• Records shown:
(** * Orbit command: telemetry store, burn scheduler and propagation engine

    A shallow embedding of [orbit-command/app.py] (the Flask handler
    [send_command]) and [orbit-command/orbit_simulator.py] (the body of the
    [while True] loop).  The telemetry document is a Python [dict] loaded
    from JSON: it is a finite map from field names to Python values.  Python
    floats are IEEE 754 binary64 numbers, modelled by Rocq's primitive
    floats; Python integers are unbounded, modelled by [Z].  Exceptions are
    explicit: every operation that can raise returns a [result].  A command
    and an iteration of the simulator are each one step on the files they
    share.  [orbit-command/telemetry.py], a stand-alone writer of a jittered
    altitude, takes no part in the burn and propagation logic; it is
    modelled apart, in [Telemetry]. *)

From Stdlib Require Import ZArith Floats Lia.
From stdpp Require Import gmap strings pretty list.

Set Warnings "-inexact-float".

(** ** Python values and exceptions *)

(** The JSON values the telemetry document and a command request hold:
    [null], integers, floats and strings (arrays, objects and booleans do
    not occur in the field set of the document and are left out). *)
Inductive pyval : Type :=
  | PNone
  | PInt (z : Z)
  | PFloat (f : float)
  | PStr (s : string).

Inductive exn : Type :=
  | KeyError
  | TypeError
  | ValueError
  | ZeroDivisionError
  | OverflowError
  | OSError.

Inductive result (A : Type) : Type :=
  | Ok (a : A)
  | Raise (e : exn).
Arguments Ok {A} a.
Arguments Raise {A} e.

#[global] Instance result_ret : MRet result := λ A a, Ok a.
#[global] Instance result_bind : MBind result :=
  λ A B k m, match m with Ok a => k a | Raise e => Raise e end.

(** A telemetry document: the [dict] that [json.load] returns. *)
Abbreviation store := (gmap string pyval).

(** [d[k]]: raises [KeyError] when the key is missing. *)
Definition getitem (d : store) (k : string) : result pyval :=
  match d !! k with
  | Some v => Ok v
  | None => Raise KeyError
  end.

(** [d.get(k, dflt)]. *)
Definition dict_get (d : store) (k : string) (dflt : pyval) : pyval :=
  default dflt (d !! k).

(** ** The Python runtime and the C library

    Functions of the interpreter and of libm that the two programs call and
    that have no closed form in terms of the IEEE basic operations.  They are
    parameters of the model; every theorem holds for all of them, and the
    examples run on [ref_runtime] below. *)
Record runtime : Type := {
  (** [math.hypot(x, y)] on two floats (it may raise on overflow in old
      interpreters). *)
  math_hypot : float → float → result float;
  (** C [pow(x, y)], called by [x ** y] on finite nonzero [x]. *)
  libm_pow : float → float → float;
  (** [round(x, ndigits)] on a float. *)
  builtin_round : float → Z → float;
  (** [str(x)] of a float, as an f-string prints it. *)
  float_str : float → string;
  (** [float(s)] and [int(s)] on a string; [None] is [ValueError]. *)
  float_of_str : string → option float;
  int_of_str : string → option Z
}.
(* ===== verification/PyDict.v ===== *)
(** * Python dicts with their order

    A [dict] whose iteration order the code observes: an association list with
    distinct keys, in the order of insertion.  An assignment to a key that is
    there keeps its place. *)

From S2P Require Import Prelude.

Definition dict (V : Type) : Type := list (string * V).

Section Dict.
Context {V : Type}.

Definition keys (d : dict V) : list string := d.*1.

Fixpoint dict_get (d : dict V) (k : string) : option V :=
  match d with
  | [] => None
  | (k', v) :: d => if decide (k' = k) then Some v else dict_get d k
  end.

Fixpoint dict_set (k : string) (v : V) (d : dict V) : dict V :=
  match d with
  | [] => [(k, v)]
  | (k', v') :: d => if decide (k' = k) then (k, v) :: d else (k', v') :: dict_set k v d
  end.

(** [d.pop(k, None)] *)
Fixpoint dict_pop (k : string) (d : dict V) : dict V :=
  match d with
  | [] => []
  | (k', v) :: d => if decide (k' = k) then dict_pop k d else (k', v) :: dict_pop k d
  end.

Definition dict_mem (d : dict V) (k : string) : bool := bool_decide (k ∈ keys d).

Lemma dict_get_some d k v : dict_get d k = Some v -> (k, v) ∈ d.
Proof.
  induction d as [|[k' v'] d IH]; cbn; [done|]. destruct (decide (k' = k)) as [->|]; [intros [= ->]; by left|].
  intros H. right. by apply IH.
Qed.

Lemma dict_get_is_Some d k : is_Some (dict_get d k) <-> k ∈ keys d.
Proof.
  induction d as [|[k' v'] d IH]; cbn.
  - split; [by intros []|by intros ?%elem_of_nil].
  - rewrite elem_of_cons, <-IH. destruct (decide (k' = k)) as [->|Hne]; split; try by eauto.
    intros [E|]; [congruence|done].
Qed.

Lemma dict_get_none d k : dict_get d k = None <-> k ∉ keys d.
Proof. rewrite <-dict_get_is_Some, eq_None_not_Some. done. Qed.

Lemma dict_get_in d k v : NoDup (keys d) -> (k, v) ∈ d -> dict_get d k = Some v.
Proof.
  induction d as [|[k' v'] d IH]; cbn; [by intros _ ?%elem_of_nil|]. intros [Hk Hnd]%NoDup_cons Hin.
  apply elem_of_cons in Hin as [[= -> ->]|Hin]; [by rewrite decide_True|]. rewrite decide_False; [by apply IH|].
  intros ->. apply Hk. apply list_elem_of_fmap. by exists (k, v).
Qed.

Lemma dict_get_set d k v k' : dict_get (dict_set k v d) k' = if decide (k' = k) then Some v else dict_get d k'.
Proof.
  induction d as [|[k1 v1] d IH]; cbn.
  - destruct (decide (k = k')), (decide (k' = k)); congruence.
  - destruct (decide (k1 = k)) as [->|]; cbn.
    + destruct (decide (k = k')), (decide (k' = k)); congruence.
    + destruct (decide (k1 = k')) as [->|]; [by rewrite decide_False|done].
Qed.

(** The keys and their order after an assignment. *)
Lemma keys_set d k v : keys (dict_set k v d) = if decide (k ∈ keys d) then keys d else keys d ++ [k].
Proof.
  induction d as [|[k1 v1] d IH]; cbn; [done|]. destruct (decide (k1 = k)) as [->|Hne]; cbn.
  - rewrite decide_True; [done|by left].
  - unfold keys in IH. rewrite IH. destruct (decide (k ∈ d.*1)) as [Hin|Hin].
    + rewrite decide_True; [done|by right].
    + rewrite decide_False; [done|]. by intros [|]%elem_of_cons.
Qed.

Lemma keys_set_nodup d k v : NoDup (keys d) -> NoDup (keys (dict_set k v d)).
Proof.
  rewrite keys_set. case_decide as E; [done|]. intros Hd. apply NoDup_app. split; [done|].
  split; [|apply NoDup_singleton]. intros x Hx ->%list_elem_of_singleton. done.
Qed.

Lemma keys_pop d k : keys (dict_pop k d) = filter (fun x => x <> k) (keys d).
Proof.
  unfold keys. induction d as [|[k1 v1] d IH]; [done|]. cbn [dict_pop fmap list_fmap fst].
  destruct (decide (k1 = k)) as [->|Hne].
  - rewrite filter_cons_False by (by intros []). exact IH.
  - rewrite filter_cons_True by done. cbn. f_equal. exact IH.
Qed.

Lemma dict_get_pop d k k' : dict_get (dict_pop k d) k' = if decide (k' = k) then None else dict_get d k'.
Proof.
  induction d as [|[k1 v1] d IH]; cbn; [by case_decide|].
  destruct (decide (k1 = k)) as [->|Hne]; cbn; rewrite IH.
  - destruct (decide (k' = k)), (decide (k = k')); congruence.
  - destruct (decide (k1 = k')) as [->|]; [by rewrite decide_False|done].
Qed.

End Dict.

• Exercise objective: The answer should contain every line of the data, unchanged.

• Written solution:
(** * Orbit command: telemetry store, burn scheduler and propagation engine

    A shallow embedding of [orbit-command/app.py] (the Flask handler
    [send_command]) and [orbit-command/orbit_simulator.py] (the body of the
    [while True] loop).  The telemetry document is a Python [dict] loaded
    from JSON: it is a finite map from field names to Python values.  Python
    floats are IEEE 754 binary64 numbers, modelled by Rocq's primitive
    floats; Python integers are unbounded, modelled by [Z].  Exceptions are
    explicit: every operation that can raise returns a [result].  A command
    and an iteration of the simulator are each one step on the files they
    share.  [orbit-command/telemetry.py], a stand-alone writer of a jittered
    altitude, takes no part in the burn and propagation logic; it is
    modelled apart, in [Telemetry]. *)

From Stdlib Require Import ZArith Floats Lia.
From stdpp Require Import gmap strings pretty list.

Set Warnings "-inexact-float".

(** ** Python values and exceptions *)

(** The JSON values the telemetry document and a command request hold:
    [null], integers, floats and strings (arrays, objects and booleans do
    not occur in the field set of the document and are left out). *)
Inductive pyval : Type :=
  | PNone
  | PInt (z : Z)
  | PFloat (f : float)
  | PStr (s : string).

Inductive exn : Type :=
  | KeyError
  | TypeError
  | ValueError
  | ZeroDivisionError
  | OverflowError
  | OSError.

Inductive result (A : Type) : Type :=
  | Ok (a : A)
  | Raise (e : exn).
Arguments Ok {A} a.
Arguments Raise {A} e.

#[global] Instance result_ret : MRet result := λ A a, Ok a.
#[global] Instance result_bind : MBind result :=
  λ A B k m, match m with Ok a => k a | Raise e => Raise e end.

(** A telemetry document: the [dict] that [json.load] returns. *)
Abbreviation store := (gmap string pyval).

(** [d[k]]: raises [KeyError] when the key is missing. *)
Definition getitem (d : store) (k : string) : result pyval :=
  match d !! k with
  | Some v => Ok v
  | None => Raise KeyError
  end.

(** [d.get(k, dflt)]. *)
Definition dict_get (d : store) (k : string) (dflt : pyval) : pyval :=
  default dflt (d !! k).

(** ** The Python runtime and the C library

    Functions of the interpreter and of libm that the two programs call and
    that have no closed form in terms of the IEEE basic operations.  They are
    parameters of the model; every theorem holds for all of them, and the
    examples run on [ref_runtime] below. *)
Record runtime : Type := {
  (** [math.hypot(x, y)] on two floats (it may raise on overflow in old
      interpreters). *)
  math_hypot : float → float → result float;
  (** C [pow(x, y)], called by [x ** y] on finite nonzero [x]. *)
  libm_pow : float → float → float;
  (** [round(x, ndigits)] on a float. *)
  builtin_round : float → Z → float;
  (** [str(x)] of a float, as an f-string prints it. *)
  float_str : float → string;
  (** [float(s)] and [int(s)] on a string; [None] is [ValueError]. *)
  float_of_str : string → option float;
  int_of_str : string → option Z
}.
(* ===== verification/PyDict.v ===== *)
(** * Python dicts with their order

    A [dict] whose iteration order the code observes: an association list with
    distinct keys, in the order of insertion.  An assignment to a key that is
    there keeps its place. *)

From S2P Require Import Prelude.

Definition dict (V : Type) : Type := list (string * V).

Section Dict.
Context {V : Type}.

Definition keys (d : dict V) : list string := d.*1.

Fixpoint dict_get (d : dict V) (k : string) : option V :=
  match d with
  | [] => None
  | (k', v) :: d => if decide (k' = k) then Some v else dict_get d k
  end.

Fixpoint dict_set (k : string) (v : V) (d : dict V) : dict V :=
  match d with
  | [] => [(k, v)]
  | (k', v') :: d => if decide (k' = k) then (k, v) :: d else (k', v') :: dict_set k v d
  end.

(** [d.pop(k, None)] *)
Fixpoint dict_pop (k : string) (d : dict V) : dict V :=
  match d with
  | [] => []
  | (k', v) :: d => if decide (k' = k) then dict_pop k d else (k', v) :: dict_pop k d
  end.

Definition dict_mem (d : dict V) (k : string) : bool := bool_decide (k ∈ keys d).

Lemma dict_get_some d k v : dict_get d k = Some v -> (k, v) ∈ d.
Proof.
  induction d as [|[k' v'] d IH]; cbn; [done|]. destruct (decide (k' = k)) as [->|]; [intros [= ->]; by left|].
  intros H. right. by apply IH.
Qed.

Lemma dict_get_is_Some d k : is_Some (dict_get d k) <-> k ∈ keys d.
Proof.
  induction d as [|[k' v'] d IH]; cbn.
  - split; [by intros []|by intros ?%elem_of_nil].
  - rewrite elem_of_cons, <-IH. destruct (decide (k' = k)) as [->|Hne]; split; try by eauto.
    intros [E|]; [congruence|done].
Qed.

Lemma dict_get_none d k : dict_get d k = None <-> k ∉ keys d.
Proof. rewrite <-dict_get_is_Some, eq_None_not_Some. done. Qed.

Lemma dict_get_in d k v : NoDup (keys d) -> (k, v) ∈ d -> dict_get d k = Some v.
Proof.
  induction d as [|[k' v'] d IH]; cbn; [by intros _ ?%elem_of_nil|]. intros [Hk Hnd]%NoDup_cons Hin.
  apply elem_of_cons in Hin as [[= -> ->]|Hin]; [by rewrite decide_True|]. rewrite decide_False; [by apply IH|].
  intros ->. apply Hk. apply list_elem_of_fmap. by exists (k, v).
Qed.

Lemma dict_get_set d k v k' : dict_get (dict_set k v d) k' = if decide (k' = k) then Some v else dict_get d k'.
Proof.
  induction d as [|[k1 v1] d IH]; cbn.
  - destruct (decide (k = k')), (decide (k' = k)); congruence.
  - destruct (decide (k1 = k)) as [->|]; cbn.
    + destruct (decide (k = k')), (decide (k' = k)); congruence.
    + destruct (decide (k1 = k')) as [->|]; [by rewrite decide_False|done].
Qed.

(** The keys and their order after an assignment. *)
Lemma keys_set d k v : keys (dict_set k v d) = if decide (k ∈ keys d) then keys d else keys d ++ [k].
Proof.
  induction d as [|[k1 v1] d IH]; cbn; [done|]. destruct (decide (k1 = k)) as [->|Hne]; cbn.
  - rewrite decide_True; [done|by left].
  - unfold keys in IH. rewrite IH. destruct (decide (k ∈ d.*1)) as [Hin|Hin].
    + rewrite decide_True; [done|by right].
    + rewrite decide_False; [done|]. by intros [|]%elem_of_cons.
Qed.

Lemma keys_set_nodup d k v : NoDup (keys d) -> NoDup (keys (dict_set k v d)).
Proof.
  rewrite keys_set. case_decide as E; [done|]. intros Hd. apply NoDup_app. split; [done|].
  split; [|apply NoDup_singleton]. intros x Hx ->%list_elem_of_singleton. done.
Qed.

Lemma keys_pop d k : keys (dict_pop k d) = filter (fun x => x <> k) (keys d).
Proof.
  unfold keys. induction d as [|[k1 v1] d IH]; [done|]. cbn [dict_pop fmap list_fmap fst].
  destruct (decide (k1 = k)) as [->|Hne].
  - rewrite filter_cons_False by (by intros []). exact IH.
  - rewrite filter_cons_True by done. cbn. f_equal. exact IH.
Qed.

Lemma dict_get_pop d k k' : dict_get (dict_pop k d) k' = if decide (k' = k) then None else dict_get d k'.
Proof.
  induction d as [|[k1 v1] d IH]; cbn; [by case_decide|].
  destruct (decide (k1 = k)) as [->|Hne]; cbn; rewrite IH.
  - destruct (decide (k' = k)), (decide (k = k')); congruence.
  - destruct (decide (k1 = k')) as [->|]; [by rewrite decide_False|done].
Qed.

End Dict.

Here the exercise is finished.